-- Extracted information follows --

(** X23. Of all the calls the store offers, only a close made without
    [skipUnsavedPrompt] can show the prompt.  Blocker callbacks are called
    by such a close and by [cleanupCloseBlockers] only: the latter calls
    the [onConfirm] of each active blocker of each tab that has one, in
    the order of the tab map, asks nothing and leaves the state as it is;
    every other call shows no prompt and calls no callback, whatever its
    arguments and the state.  What a call reports is added after what was
    reported before. *)
Theorem only_unskipped_closes_prompt
    (getActiveBlockers : TabState → list BlockerDetails) (w : World) (c : StoreCall) :
  mayPrompt c = false →
  ∃ tail,
    effects (perform getActiveBlockers w c) = effects w ++ tail
    ∧ existsb isPrompt tail = false
    ∧ match c with
      | CleanupCloseBlockers =>
          store (perform getActiveBlockers w c) = store w
          ∧ tail = Callback <$> omap onConfirm
                                  (JsMap.values (tabs (store w)) ≫= getActiveBlockers)
      | _ => existsb asksUser tail = false
      end.
Proof.
  intros Hc. destruct c as [op| | |]; cbn [perform mayPrompt] in *.
  - destruct (nothingAsked_step w op Hc) as (tail & Heff & Hq).
    exists tail. split_and!; [done| |done]. by apply quiet_is_no_prompt.
  - unfold cleanupCloseBlockers. cbv zeta.
    destruct (effects_cleanup (JsMap.values (tabs (store w)) ≫= getActiveBlockers) w)
      as [Hst Heff].
    eexists. split_and!; [exact Heff| |exact Hst|done].
    apply callbacks_are_no_prompt.
  - exists []. rewrite app_nil_r. unfold consumeIgnorePath.
    by destruct (ignorePath (store w)).
  - exists []. by rewrite app_nil_r.
Qed.

Lemma only_unskipped_closes_prompt_witness :
  ∃ tail,
    effects (perform sampleBlockers blockedWorld CleanupCloseBlockers)
    = effects blockedWorld ++ tail
    ∧ existsb isPrompt tail = false
    ∧ store (perform sampleBlockers blockedWorld CleanupCloseBlockers)
      = store blockedWorld
    ∧ tail = [Callback "discardDraft"].
Proof.
  destruct (only_unskipped_closes_prompt sampleBlockers blockedWorld
              CleanupCloseBlockers) as (tail & Heff & Hp & Hst & Htail); [reflexivity|].
  exists tail. split_and!; [exact Heff|exact Hp|exact Hst|exact Htail].
Defined.
(** * Fireball Drop: the front-end glue and its serverless handlers

    A shallow embedding of the parts of the repository that decide its
    testable properties:

    - [src/pages/DropDetailPage.tsx]: the amount formatters, the drop
      snapshot fetcher ([fetchAndSetDropInfo]) and the actions [joinDrop]
      and [selectWinnersManually];
    - the drop creation page: [validateInputs] and [handleSubmit];
    - the frame (unfurl) handler with its fallback [serveOriginalIndex];
    - the [send-notification] handler: [fetchFarcasterProfiles],
      [sendNeynarNotification] and [handleNotificationLogic].

    Conventions.

    - A JavaScript string is a [string] of bytes: for ASCII text a byte is a
      UTF-16 code unit, and a character outside ASCII stands as its UTF-8
      bytes.  Case mapping and the whitespace and word classes are the ASCII
      ones.
    - A [bigint], and a [number] that only ever holds an integer, is a [Z];
      the other numbers of the creation form are binary64 [float]s.
    - An [async] function is a computation over an environment that answers
      every external call (RPC read or write, HTTP request, dynamic import,
      file read) from the history of what happened so far.  Every call, toast,
      navigation and state update is appended to that history, so "no remote
      write was submitted" is a property of the history a computation leaves
      behind.  An exception is an explicit outcome, [Throw].
    - [viem] is modelled after its implementation ([isAddress],
      [getAddress] with the EIP-55 checksum over Keccak-256, [formatUnits]);
      [getContractConfig] hands out the client and the contract address and
      does not throw.
    - Console output is left out, except the fallback's log line; the event
      subscriptions and the rendering of the pages are not modelled. *)

From Stdlib Require Import ZArith List String Ascii Bool Lia DecimalString.
From Stdlib Require Import Floats Uint63.
From stdpp Require Import base gmap strings.
Import ListNotations.
Local Open Scope string_scope.
Local Open Scope list_scope.
Local Open Scope Z_scope.

(** ** JavaScript string primitives *)
Module Js.

Definition code (c : ascii) : Z := Z.of_nat (nat_of_ascii c).
Definition chr (z : Z) : ascii := ascii_of_nat (Z.to_nat z).

Definition between (lo hi : Z) (c : ascii) : bool :=
  (lo <=? code c) && (code c <=? hi).

Definition isDigit (c : ascii) : bool := between 48 57 c.
Definition isUpper (c : ascii) : bool := between 65 90 c.
Definition isLower (c : ascii) : bool := between 97 122 c.
Definition isHexDigit (c : ascii) : bool :=
  isDigit c || between 97 102 c || between 65 70 c.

-- Extracted information concluded --

:: Exercise directions ::
The entries above are to be copied word for word.

:: Expected output ::
(** X23. Of all the calls the store offers, only a close made without
    [skipUnsavedPrompt] can show the prompt.  Blocker callbacks are called
    by such a close and by [cleanupCloseBlockers] only: the latter calls
    the [onConfirm] of each active blocker of each tab that has one, in
    the order of the tab map, asks nothing and leaves the state as it is;
    every other call shows no prompt and calls no callback, whatever its
    arguments and the state.  What a call reports is added after what was
    reported before. *)
Theorem only_unskipped_closes_prompt
    (getActiveBlockers : TabState → list BlockerDetails) (w : World) (c : StoreCall) :
  mayPrompt c = false →
  ∃ tail,
    effects (perform getActiveBlockers w c) = effects w ++ tail
    ∧ existsb isPrompt tail = false
    ∧ match c with
      | CleanupCloseBlockers =>
          store (perform getActiveBlockers w c) = store w
          ∧ tail = Callback <$> omap onConfirm
                                  (JsMap.values (tabs (store w)) ≫= getActiveBlockers)
      | _ => existsb asksUser tail = false
      end.
Proof.
  intros Hc. destruct c as [op| | |]; cbn [perform mayPrompt] in *.
  - destruct (nothingAsked_step w op Hc) as (tail & Heff & Hq).
    exists tail. split_and!; [done| |done]. by apply quiet_is_no_prompt.
  - unfold cleanupCloseBlockers. cbv zeta.
    destruct (effects_cleanup (JsMap.values (tabs (store w)) ≫= getActiveBlockers) w)
      as [Hst Heff].
    eexists. split_and!; [exact Heff| |exact Hst|done].
    apply callbacks_are_no_prompt.
  - exists []. rewrite app_nil_r. unfold consumeIgnorePath.
    by destruct (ignorePath (store w)).
  - exists []. by rewrite app_nil_r.
Qed.

Lemma only_unskipped_closes_prompt_witness :
  ∃ tail,
    effects (perform sampleBlockers blockedWorld CleanupCloseBlockers)
    = effects blockedWorld ++ tail
    ∧ existsb isPrompt tail = false
    ∧ store (perform sampleBlockers blockedWorld CleanupCloseBlockers)
      = store blockedWorld
    ∧ tail = [Callback "discardDraft"].
Proof.
  destruct (only_unskipped_closes_prompt sampleBlockers blockedWorld
              CleanupCloseBlockers) as (tail & Heff & Hp & Hst & Htail); [reflexivity|].
  exists tail. split_and!; [exact Heff|exact Hp|exact Hst|exact Htail].
Defined.
(** * Fireball Drop: the front-end glue and its serverless handlers

    A shallow embedding of the parts of the repository that decide its
    testable properties:

    - [src/pages/DropDetailPage.tsx]: the amount formatters, the drop
      snapshot fetcher ([fetchAndSetDropInfo]) and the actions [joinDrop]
      and [selectWinnersManually];
    - the drop creation page: [validateInputs] and [handleSubmit];
    - the frame (unfurl) handler with its fallback [serveOriginalIndex];
    - the [send-notification] handler: [fetchFarcasterProfiles],
      [sendNeynarNotification] and [handleNotificationLogic].

    Conventions.

    - A JavaScript string is a [string] of bytes: for ASCII text a byte is a
      UTF-16 code unit, and a character outside ASCII stands as its UTF-8
      bytes.  Case mapping and the whitespace and word classes are the ASCII
      ones.
    - A [bigint], and a [number] that only ever holds an integer, is a [Z];
      the other numbers of the creation form are binary64 [float]s.
    - An [async] function is a computation over an environment that answers
      every external call (RPC read or write, HTTP request, dynamic import,
      file read) from the history of what happened so far.  Every call, toast,
      navigation and state update is appended to that history, so "no remote
      write was submitted" is a property of the history a computation leaves
      behind.  An exception is an explicit outcome, [Throw].
    - [viem] is modelled after its implementation ([isAddress],
      [getAddress] with the EIP-55 checksum over Keccak-256, [formatUnits]);
      [getContractConfig] hands out the client and the contract address and
      does not throw.
    - Console output is left out, except the fallback's log line; the event
      subscriptions and the rendering of the pages are not modelled. *)

From Stdlib Require Import ZArith List String Ascii Bool Lia DecimalString.
From Stdlib Require Import Floats Uint63.
From stdpp Require Import base gmap strings.
Import ListNotations.
Local Open Scope string_scope.
Local Open Scope list_scope.
Local Open Scope Z_scope.

(** ** JavaScript string primitives *)
Module Js.

Definition code (c : ascii) : Z := Z.of_nat (nat_of_ascii c).
Definition chr (z : Z) : ascii := ascii_of_nat (Z.to_nat z).

Definition between (lo hi : Z) (c : ascii) : bool :=
  (lo <=? code c) && (code c <=? hi).

Definition isDigit (c : ascii) : bool := between 48 57 c.
Definition isUpper (c : ascii) : bool := between 65 90 c.
Definition isLower (c : ascii) : bool := between 97 122 c.
Definition isHexDigit (c : ascii) : bool :=
  isDigit c || between 97 102 c || between 65 70 c.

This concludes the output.